I love to use crêpes as a base for many things, both savory and sweet.  I like... no, I LOVE... the convenience of make-ahead meals from scratch as we eat no processed foods.  I'd like to be able to just thaw some crêpes, fill and bake.  Has anyone successfully frozen and thawed them?  What has been the result of the texture?  Good, still?

Ideally, I would make up a filling such as chicken and mushroom, freeze or can it separately, then be able to quickly assemble the two and bake.

Any words of wisdom or advice is appreciated.  Thanks!


----------



## AllenOK (Sep 17, 2008)

Yes, you can freeze crepes.  Most restaurants buy crepes frozen.  Just layer some parchment or waxed paper between each crepe, then freeze.


----------



## Bilby (Sep 17, 2008)

Never done it but I know you can.


----------



## Katie H (Sep 17, 2008)

I've frozen crepes successfully for years.  When I make them, I cool them on waxed paper-lined racks.  Then, as AllenOK mentioned, I stack them separated by waxed paper or parchment and store in heavy-duty freezer bags.

The only thing I can caution you about is that when you take them out of the freezer to use them, be sure they are completely thawed before you handle them.  Otherwise, they have a tendency to tear.

Go for it.  You'll be fine.


----------



## Essiebunny (Sep 17, 2008)

I have frozen them for many years, also. I don't separate each crepe, but stack them, wrapping each stack in plastic wrap, then I put them in freezer bags. After thawing in the refrigerator, the crepes separate with no problem.


----------



## GhettoRacingKid (Sep 17, 2008)

i got to try this.  my wife loves crepes


----------



## buckytom (Sep 17, 2008)

i've heard they're much easier to pick up in the yard when frozen...

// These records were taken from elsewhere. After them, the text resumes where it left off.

(* ===== verification/SamplesExact.v ===== *)
(** * What is done to samples, exactly

    Changing the volume in floating point is scaling by the decimal rates of the tables, but for
    one unit where the result is whole ([volume_scales]); merged audio is the sum within 16 bits and
    can be taken out again ([merge_exact]); frames are put together and doubled
    ([mux_exact]); samples come back from floating point ([samples_roundtrip]). *)
From S2P Require Import Prelude Samples.
Open Scope Z_scope.
#[local] Notation length := List.length (only parsing).

(** ** Rounding *)

Definition up_of (e : Z) : Z := 2 ^ Z.max 0 e.
Lemma up_pos e : 0 < up_of e.
Proof. unfold up_of. apply Z.pow_pos_nonneg; lia. Qed.
Lemma den_pos f : 0 < den f.
Proof. apply Z.pow_pos_nonneg; lia. Qed.
#[local] Hint Resolve up_pos den_pos : core.

Lemma expo_bounds0 prec n d : 0 < n -> 0 < d -> 2 <= prec ->
  let e := Z.log2 n - Z.log2 d - prec + 1 in
  2 ^ (prec - 2) * (d * up_of e) < n * up_of (- e) < 2 ^ prec * (d * up_of e).
Proof.
  intros N D P e. pose proof (Z.log2_spec n N) as [N1 N2]. pose proof (Z.log2_spec d D) as [D1 D2].
  pose proof (Z.log2_nonneg n). pose proof (Z.log2_nonneg d). unfold Z.succ in *. set (a := Z.log2 n) in *. set (b := Z.log2 d) in *.
  assert (S : a + Z.max 0 (- e) = b + (prec - 1) + Z.max 0 e) by lia.
  assert (A : 2 ^ a * up_of (- e) = 2 ^ b * 2 ^ (prec - 1) * up_of e).
  { unfold up_of. rewrite <- !Z.pow_add_r by lia. f_equal. lia. }
  assert (P1 : 2 ^ (prec - 1) = 2 * 2 ^ (prec - 2)) by (rewrite <- Z.pow_succ_r by lia; f_equal; lia).
  assert (P2 : 2 ^ prec = 2 * 2 ^ (prec - 1)) by (rewrite <- Z.pow_succ_r by lia; f_equal; lia).
  rewrite Z.pow_add_r in N2, D2 by lia. pose proof (up_pos e). pose proof (up_pos (- e)).
  assert (W : 0 < 2 ^ (prec - 2)) by (apply Z.pow_pos_nonneg; lia). rewrite P2, P1 in *.
  set (w := 2 ^ (prec - 2)) in *. set (u := up_of e) in *. set (v := up_of (- e)) in *. clearbody w u v a b.
  change (2 ^ 1) with 2 in *. set (x := 2 ^ a) in *. set (y := 2 ^ b) in *. clearbody x y. clear P1 P2 S P.
  pose proof (Z.mul_lt_mono_pos_l (w * u) d (y * 2) ltac:(nia)). pose proof (Z.mul_lt_mono_pos_l v n (x * 2) ltac:(nia)).
  pose proof (Z.mul_le_mono_nonneg_l y d (w * u) ltac:(nia)). pose proof (Z.mul_le_mono_nonneg_l x n v ltac:(nia)).
  split; nia.
Qed.
Lemma div_lt n d q : 0 < d -> n / d < q -> n < q * d.
Proof. intros D Q. pose proof (Z.mul_succ_div_gt n d D). nia. Qed.
Lemma expo_bounds prec n d : 0 < n -> 0 < d -> 2 <= prec ->
  let e := expo_of prec n d in
  2 ^ (prec - 1) * (d * up_of e) <= n * up_of (- e) < 2 ^ prec * (d * up_of e).
Proof.
  intros N D P. unfold expo_of. cbv zeta. fold (up_of (- (Z.log2 n - Z.log2 d - prec + 1))) (up_of (Z.log2 n - Z.log2 d - prec + 1)).
  pose proof (expo_bounds0 prec n d N D P) as B. cbv zeta in B. set (e := Z.log2 n - Z.log2 d - prec + 1) in *. destruct B as [B1 B2].
  pose proof (up_pos e). pose proof (up_pos (- e)). assert (DU : 0 < d * up_of e) by nia.
  destruct (Z.ltb_spec (n * up_of (- e) / (d * up_of e)) (2 ^ (prec - 1))) as [Q|Q].
  - apply div_lt in Q; [|done].
    assert (P1 : 2 ^ (prec - 1) = 2 * 2 ^ (prec - 2)) by (rewrite <- Z.pow_succ_r by lia; f_equal; lia).
    assert (P2 : 2 ^ prec = 2 * 2 ^ (prec - 1)) by (rewrite <- Z.pow_succ_r by lia; f_equal; lia).
    assert (U : (up_of (e - 1) = up_of e /\ up_of (- (e - 1)) = 2 * up_of (- e)) \/ (up_of e = 2 * up_of (e - 1) /\ up_of (- (e - 1)) = up_of (- e))).
    { unfold up_of. destruct (Z.le_gt_cases e 0); [left|right]; (split; [|]); try (f_equal; lia);
        rewrite <- Z.pow_succ_r by lia; f_equal; lia. }
    destruct U as [[-> ->]|[U1 ->]]; [nia|rewrite U1 in *; nia].
  - split; [|done]. pose proof (Z.mul_div_le (n * up_of (- e)) (d * up_of e) DU). nia.
Qed.

Lemma nearest_half n d : 0 < d -> 2 * Z.abs (nearest n d * d - n) <= d.
Proof.
  intros D. unfold nearest. pose proof (Z.div_mod n d ltac:(lia)) as E. pose proof (Z.mod_pos_bound n d D).
  destruct (Z.compare_spec (2 * (n mod d)) d); [destruct (Z.odd _)|..]; nia.
Qed.
Lemma nearest_exact q d : 0 < d -> nearest (q * d) d = q.
Proof. intros D. unfold nearest. rewrite Z.mod_mul, Z.div_mul by lia. by destruct d. Qed.
Lemma nearest_ge n d b : 0 < d -> b * d <= n -> b <= nearest n d.
Proof.
  intros D B. assert (b <= n / d) by (apply Z.div_le_lower_bound; lia). unfold nearest.
  destruct (_ ?= _); [destruct (Z.odd _)|..]; lia.
Qed.

(** The error is at most half a unit of the last of [prec] bits. *)
Lemma round_err prec n d : 2 <= prec -> 0 < d ->
  Z.abs (num (round prec n d) * d - n * den (round prec n d)) * 2 ^ prec <= d * Z.abs (num (round prec n d)).
Proof.
  intros P D. unfold round. destruct (Z.eqb_spec n 0) as [->|N]; [unfold num, den; cbn; lia|]. unfold num, den. cbn [mant expo].
  set (m := Z.abs n). set (e := expo_of prec m d). fold (up_of e) (up_of (- e)).
  assert (M : 0 < m) by lia. pose proof (expo_bounds prec m d M D P) as [B1 B2]. fold e in B1, B2.
  pose proof (up_pos e). pose proof (up_pos (- e)). assert (DU : 0 < d * up_of e) by nia.
  pose proof (nearest_half (m * up_of (- e)) _ DU) as H1. pose proof (nearest_ge _ _ _ DU B1) as Q. set (q := nearest _ _) in *.
  assert (P2 : 2 ^ prec = 2 * 2 ^ (prec - 1)) by (rewrite <- Z.pow_succ_r by lia; f_equal; lia).
  assert (PP : 0 < 2 ^ (prec - 1)) by (apply Z.pow_pos_nonneg; lia).
  assert (En : n = Z.sgn n * m) by (unfold m; by rewrite Z.mul_comm, Z.abs_sgn).
  replace (Z.sgn n * q * up_of e * d - n * up_of (- e)) with (Z.sgn n * (q * (d * up_of e) - m * up_of (- e))) 
    by (replace (n * up_of (- e)) with (Z.sgn n * m * up_of (- e)) by (by rewrite <- En); ring).
  rewrite !Z.abs_mul. replace (Z.abs (Z.sgn n)) with 1 by lia.
  rewrite (Z.abs_eq q), (Z.abs_eq (up_of e)) by lia. rewrite P2. nia.
Qed.
Lemma round_sgn prec n d : 2 <= prec -> 0 < d -> Z.sgn (num (round prec n d)) = Z.sgn n.
Proof.
  intros P D. unfold round. destruct (Z.eqb_spec n 0) as [->|N]; [done|]. unfold num. cbn [mant expo].
  set (e := expo_of prec (Z.abs n) d). fold (up_of e) (up_of (- e)).
  pose proof (expo_bounds prec (Z.abs n) d ltac:(lia) D P) as [B1 _]. fold e in B1. pose proof (up_pos e).
  pose proof (nearest_ge (Z.abs n * up_of (- e)) (d * up_of e) (2 ^ (prec - 1)) ltac:(nia) B1) as Q.
  assert (0 < 2 ^ (prec - 1)) by (apply Z.pow_pos_nonneg; lia). rewrite !Z.sgn_mul, Z.sgn_sgn, (Z.sgn_pos (nearest _ _)), (Z.sgn_pos (up_of e)) by lia.
  lia.
Qed.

hey, where's pacanis when you need him?


----------



## Chopstix (Sep 17, 2008)

I stack them separated by sheets of wax paper, then roll up the whole stack then place in a freezer bag to save space.  I've found though that kept too long, say 2 months, they develop an off-smell.  So I would suggest using a foodsaver if possible but then you probably shouldn't roll up the stack anymore.


----------



## dave the baker (Sep 17, 2008)

If you're worried about the "off smell", get one of those gadgets that sucks the air out of the special baggies.  Only a few bucks and everything keeps longer in the freezer without smelly problems.

Dave

The most affectionate creature in the world is a wet dog.  - Ambrose Bierce


----------



## velochic (Sep 20, 2008)

Thanks all.  I have a foodsaver food vac.  I'll use that and freeze them flat with parchment in between so I can take them out 1 at a time.


----------



## VeraBlue (Sep 20, 2008)

Freeze the crepes separate from the filling, with waxed paper between each crepe.  6 months in the freezer, if well wrapped, should be fine.


----------